Relying on People v. McCloud (2013) 213 Cal.App.4th 1076 (McCloud),
defendant argues that his case must be remanded for an evidentiary hearing as to whether
the differences between the release provisions for SVP’s and MDO’s are justifiable.
Under section 6608, if an SVP files a petition for conditional release or
unconditional discharge without the recommendation or concurrence of the Director of
State Hospitals, the court “shall endeavor whenever possible to review the petition and
determine if it is based upon frivolous grounds and, if so, shall deny the petition without a
hearing.” (§ 6608, subd. (a).) In McCloud, supra, the court held that the defendant’s
argument that this provision violates equal protection was not “wholly without merit”

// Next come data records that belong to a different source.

Lemma sweep_dead_thread g th x n top ups : base g -> swept g -> rootgc g !! sweepgc g = Some th -> heap g !! th = Some x -> isdead (currentwhite g) (marked x) = true ->
  sk g th = Some (SkThread n top ups) -> Forall (clean_at g) ups ->
  exists g', freeobj (set_rootgc g (delete (sweepgc g) (rootgc g)) (sweepgc g)) th = Ok g' /\ base g' /\ swept g' /\ gcstate g' = gcstate g /\ (sweep_left g' < sweep_left g)%nat.
Proof.
  intros HI (Hstr & Hlen & Hpre) Ho Hx Hd Hth Hups. pose proof (i_shape _ HI) as HS. pose proof (dead_not_root _ _ _ HI Hx Hd) as Hnr.
  destruct (root_delete g _ th HS Ho) as (HP & Hni & Htake & pre & post & Hdel & Hpost); [intros ->; apply Hnr; rw /roots; set_solver|].
  set (g1 := set_rootgc g (delete (sweepgc g) (rootgc g)) (sweepgc g)).
  assert (base (with_root [th] g1)) as HI1.
  { apply (base_reroot g (th :: delete (sweepgc g) (rootgc g)) (sweepgc g)); [done|done|]. exists (th :: pre), post. split; [by rw Hdel|]. intros c Hc. by apply Hpost. }
  assert (mainthread g1 ∉ [th]) as HE by (intros Heq%list_elem_of_singleton; apply Hnr; rw /roots; simpl in *; set_solver).
  destruct (close_loop_clean [th] th n top ups g1 HI1 HE Hth Hups) as (g2 & Hr & HI2 & Hth2 & HK & HF & Hroot & Hsw & Hsk & Hcl).
  destruct HK as [Hw2 HK]. destruct (HK th x Hx) as (x2 & Hx2 & Hm2). destruct (s_thread _ HS _ _ _ _ Hth) as (_ & _ & HFu). rw Forall_forall in HFu.
  assert (th ∉ rootgc g2) as Hni2.
  { rw Hroot. intros [Hin|Hin]%elem_of_app; [|done]. rw elem_of_reverse in Hin. destruct (HFu th Hin) as (j & ?). congruence. }
  assert (base (free g2 th)) as HI3 by (eapply free_thread; try done; by rw Hm2 Hw2).
  exists (free g2 th). split.
  { destruct (sk_inv _ _ _ Hth) as (y & Hy & (gt & st & cis & Hb & _)%skel_thread). assert (y = x) as -> by congruence.
    destruct (sk_inv _ _ _ Hth2) as (y2 & Hy2 & (gt2 & st2 & cis2 & Hb2 & _)%skel_thread).
    rw /freeobj (get_eq g1 th x Hx) Ok_bind Hb. assert (bool_decide (th <> running g1 /\ th <> mainthread g1) = true) as ->.
    { apply bool_decide_eq_true. split; intros ->; apply Hnr; rw /roots; simpl; set_solver. }
    rw /= /luaE_freethread /luaF_close (get_eq g1 th x Hx) Ok_bind Hb Hr Ok_bind (get_eq _ _ _ Hy2) Ok_bind Hb2 //. }
  split; [done|]. split; [|split; [by rw HF|]]; last first.
  { assert (length (ups ++ uvhead g2) <= length (uvhead g))%nat as Hle.
    { apply sub_length.
      - apply NoDup_app. split; [by apply (s_thread _ HS _ _ _ _ Hth)|]. split; [|apply (s_nodup_uv _ (i_shape _ HI2))]. intros c Hc Hc2. destruct (s_uv _ (i_shape _ HI2) c Hc2) as (a & j & Hk).
        pose proof (proj1 (Forall_forall _ _) Hcl c Hc) as Hko. change (sk g2 c = Some (SkOpen a j)) in Hk. simpl in Hko. congruence.
      - intros c [Hc|Hc]%elem_of_app; [destruct (HFu c Hc) as (j & Hj); exact (s_home _ HS _ _ Hj)|]. destruct (s_uv _ (i_shape _ HI2) c Hc) as (a & j & Hk). change (sk g2 c = Some (SkOpen a j)) in Hk.
        apply (s_home _ HS c (SkOpen a j)). rw -Hk. symmetry. apply Hsk; [|by intros ->; congruence]. intros Hin. pose proof (proj1 (Forall_forall _ _) Hcl c Hin) as Hko. simpl in Hko. congruence. }
    rw length_app in Hle. rw /sweep_left /= Hroot Hsw length_app length_reverse /=. apply Permutation_length in HP. simpl in HP. pose proof (lookup_lt_Some _ _ _ Ho). destruct (sweepgc g); simpl; lia. }
  assert (forall c, c <> th -> clean_at g c -> clean_at (free g2 th) c) as Hkeep.
  { intros c Hne Hc. destruct (keeps_marks_clean g1 g2 c) as (y & Hy & ?); [by split|done|]. exists y. by rw /= lookup_delete_ne. }
  split; [|split]; simpl.
  - assert (strt g2 = strt g) as -> by (by rw HF). intros c Hc. apply Hkeep; [|by apply Hstr]. intros ->. apply (s_strt _ HS) in Hc. congruence.
  - rw Hroot Hsw length_app length_reverse /=. apply Permutation_length in HP. simpl in HP. pose proof (lookup_lt_Some _ _ _ Ho). destruct (sweepgc g); simpl; lia.
  - rw Hroot Hsw take_shifted; [by rw length_reverse|]. simpl. destruct (decide (sweepgc g = 0%nat)); [by intros c ?%elem_of_nil|]. rw Htake.
    intros c [Hc|Hc]%elem_of_app.
    + rw elem_of_reverse in Hc. assert (c <> th) as Hne by (intros ->; destruct (HFu th Hc) as (j & ?); congruence).
      split; [apply Hkeep; [done|by apply (proj1 (Forall_forall _ _) Hups)]|]. intros a b d Hk. exfalso.
      rw /sk /= lookup_delete_ne // in Hk. pose proof (proj1 (Forall_forall _ _) Hcl c Hc) as Hko. simpl in Hko. rw /sk Hk in Hko. done.
    + assert (c ∈ rootgc g) as Hcr by (by eapply subseteq_take). assert (c <> th) as Hne by (intros ->; apply Hni; rw -Htake in Hc; by eapply subseteq_take).
      assert (c ∉ ups) as Hcu by (intros Hin; destruct (HFu c Hin) as (j & Hj); destruct (s_root _ HS c Hcr) as (k & Hk & Hkr); rw Hj in Hk; by injection Hk as <-).
      destruct (Hpre c Hc) as [H1 H2]. split; [by apply Hkeep|]. intros a b d Hk. rw /sk /= lookup_delete_ne // in Hk. change (sk g2 c = Some (SkThread a b d)) in Hk.
      rw Hsk // in Hk. pose proof (H2 a b d Hk) as HF2. eapply Forall_impl; [exact HF2|]. intros uv Huv. apply Hkeep; [|done]. intros ->.
      destruct Huv as (y & Hy & _ & ?). congruence.
Qed.
Lemma store_table_inv g t x b v : inv g -> store_ok g t x b -> skel_of (body x) = SkTable -> alive g t -> Forall (alive g) (vref v) ->
  store_refs_ok g x b v -> exists g', store_table g t b v = Ok g' /\ inv g' /\ keeps g g' /\ (skel_of b = skel_of (body x) -> same_sk g g').
Proof.
  intros HI HO Hk Ht Hv Hsub. pose proof (so_object _ _ _ _ HO) as Hx. rw /store_table (set_body_eq _ _ _ _ Hx) Ok_bind. set (g1 := put g t (mkObject (marked x) b)).
  assert (heap g1 !! t = Some (mkObject (marked x) b)) as Hx1 by (rw /g1 /= lookup_insert_eq //). pose proof (keeps_put_same g t x b Hx : keeps g g1) as HK. pose proof (same_sk_put g t x (marked x) b Hx : _ -> same_sk g g1) as HSK.
  destruct v as [| |c]; try (exists g1; split; [done|]; split; [by eapply store_covered|done]). apply Forall_cons in Hv as [(y & Hy & Hdy) _]. rw /luaC_barriert /luaC_objbarriert.
  assert (exists y1, heap g1 !! c = Some y1 /\ marked y1 = marked y) as (y1 & Hy1 & Hm1).
  { destruct (decide (c = t)) as [->|Hne]; [exists (mkObject (marked x) b); split; [done|]; simpl; congruence|]. exists y. by rw lookup_put_ne. }
  rw (get_eq _ _ _ Hy1) Ok_bind Hm1. destruct (iswhite (marked y)) eqn:Hw; [|exists g1; split; [done|]; split; [|done]; eapply store_covered; try done; apply Forall_singleton; by exists y].
  rw (get_eq _ _ _ Hx1) Ok_bind /=. destruct (isblack (marked x)) eqn:Hbl; [|exists g1; split; [done|]; split; [|done]; apply store_inv; [done|done|by intros _; congruence]].
  destruct Ht as (z & Hz & Hdz). assert (z = x) as -> by congruence. rw /luaC_barrierback (get_eq _ _ _ Hx1) Ok_bind /= Hbl Hdz /=.
  assert (gcstate g <> GCSfinalize /\ gcstate g <> GCSpause) as Hph.
  { assert (~ all_clean g) as Hnc.
    { intros Hc. assert (t ∉ tmudata g) as Hni by (intros Hin; pose proof (s_tmu _ (i_shape _ HI) t Hin) as Hkt; rw (sk_lookup _ _ _ Hx) Hk in Hkt; done).
      destruct (Hc t x Hx Hni) as [Hwx _]. destruct (i_sane _ HI t x Hx) as (_ & Hsx & _). by rw Hwx Hbl in Hsx. }
    pose proof (i_phase _ HI) as Hp. split; intros Hs; rw /phase_inv Hs in Hp; exact (Hnc (proj2 Hp)). }
  rw bool_decide_true //= (set_marks_eq _ _ _ _ Hx1) Ok_bind. rw put_put. eexists. split; [done|]. simpl.
  split; [|split; [apply (keeps_put g t); apply nonwhite_alive, isgray_nonwhite, black2gray_gray, (sane_black _ (i_sane _ HI t x Hx) Hbl)|by apply same_sk_put]].
  pose proof (inv_barrierback g t x HI Hx Hbl Hdz Hk) as HI0. set (g0 := set_lists (put g t (mkObject (black2gray (marked x)) (body x))) (gray g) (t :: grayagain g) (weak g)) in *.
  assert (heap g0 !! t = Some (mkObject (black2gray (marked x)) (body x))) as Hx0 by (rw /g0 /= lookup_insert_eq //).
  assert (store_ok g0 t (mkObject (black2gray (marked x)) (body x)) b) as HO0.
  { assert (forall a, sk g0 a = sk g a) as Hsk by (intros a; apply (put_sk g t x _ a Hx)). assert (refs (heap g0) b = refs (heap g) b) as Hrefs.
    { apply refs_same. apply (put_bodies g t x _ Hx). }
    destruct HO as [_ ? ? Hkind HF Hty]. split; try done; [left; destruct Hkind as [?|(n & top & n' & top' & ups & Hk1 & _)]; [done|congruence]| |by apply (typed_sk g)]. rw Hrefs.
    eapply Forall_impl; [exact HF|]. intros a (w & Hwa & Hda). destruct (decide (a = t)) as [->|]; [|exists w; by rw /g0 /= lookup_insert_ne].
    eexists. split; [exact Hx0|]. simpl. apply nonwhite_alive, isgray_nonwhite, black2gray_gray, (sane_black _ (i_sane _ HI t x Hx) Hbl). }
  assert (inv (put g0 t (mkObject (black2gray (marked x)) b))) as HI2 by (by apply (store_inv g0 t _ b HI0 HO0)).
  assert (put g0 t (mkObject (black2gray (marked x)) b) = set_lists (put g t (mkObject (black2gray (marked x)) b)) (gray g) (t :: grayagain g) (weak g)) as <-; [|done].
  rw /g0 /put /= insert_insert_eq //.
Qed.

(** *** Stacks *)

(** Values are stored in a stack, and its top changes; there is no barrier. *)
Lemma store_stack_inv g th x b : inv g -> store_ok g th x b -> (exists n top ups, skel_of (body x) = SkThread n top ups) -> exists g', set_body g th b = Ok g' /\ inv g' /\ keeps g g'.
Proof.
  intros HI HO (n & top & ups & (gt & st & cis & Hb & _)%skel_thread). pose proof (so_object _ _ _ _ HO) as Hx. rw (set_body_eq _ _ _ _ Hx). eexists. split; [done|]. split; [|by apply keeps_put_same].
  apply store_inv; [done|done|]. intros _ Hbl. destruct (i_sane _ HI th x Hx) as (_ & _ & Hnb & _). by rw Hb Hbl in Hnb.
Qed.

because “[t]here may well be actual disparate treatment of similarly situated persons—
and if there is disparate treatment, the state may or may not be justified in so
distinguishing between persons.” (213 Cal.App.4th at p. 1088.) Accordingly, the court
remanded the case to the trial court “so that both parties may fully brief and argue
[defendant’s] claim that section 6608, subdivision (a), violates the equal protection
clause.” (Ibid.)
The Attorney General argues that whatever the merit of the equal protection claim,
remand is not appropriate in this case because defendant’s appeal is from a decision made
under the SVPA’s initial commitment procedures (§§ 6601-6604), not from a
determination under the postcommitment release procedure set forth in section 6608. We
agree.
It is a “well-settled rule that courts should ‘avoid advisory opinions on abstract
propositions of law. [Citations.]’ ” (People v. Ybarra (1988) 206 Cal.App.3d 546, 549;
People v. Gonzales (1994) 29 Cal.App.4th 1684, 1700.) To prevent advisory opinions,
courts must wait until a case “ ‘has reached, but has not passed, the point that the facts
have sufficiently congealed to permit an intelligent and useful decision to be made.’ ”
(Pacific Legal Foundation v. California Coastal Com. (1982) 33 Cal.3d 158, 171.) Here,
8
the record does not reflect any action taken by defendant pursuant to section 6608. As
such, we find his equal protection challenge to section 6608 unripe.6
4. An indeterminate term of commitment under the SVPA does not violate the due
process clause, the ex post facto clause, or the double jeopardy clause.
Defendant acknowledges that McKee I, supra, 47 Cal.4th at pp. 1188-1195,
rejected the due process, double jeopardy, and ex post facto challenges he presently
asserts, and that this court is bound by McKee I. (Auto Equity Sales, Inc. v. Superior
Court (1962) 57 Cal.2d 450, 455.) The issues are raised, he states, solely to preserve his
right to petition the California Supreme Court to change its ruling and to preserve his
right to seek relief in the federal court. Therefore, no further discussion is necessary.
Disposition
The commitment order is affirmed.
_________________________
Pollak, Acting P.J.
We concur:
_________________________
Siggins, J.
_________________________
Jenkins, J.
6
Insofar as the decision in People v. McCloud, supra, 213 Cal.App.4th 1076, contains no
discussion of ripeness, it is not relevant authority on this question.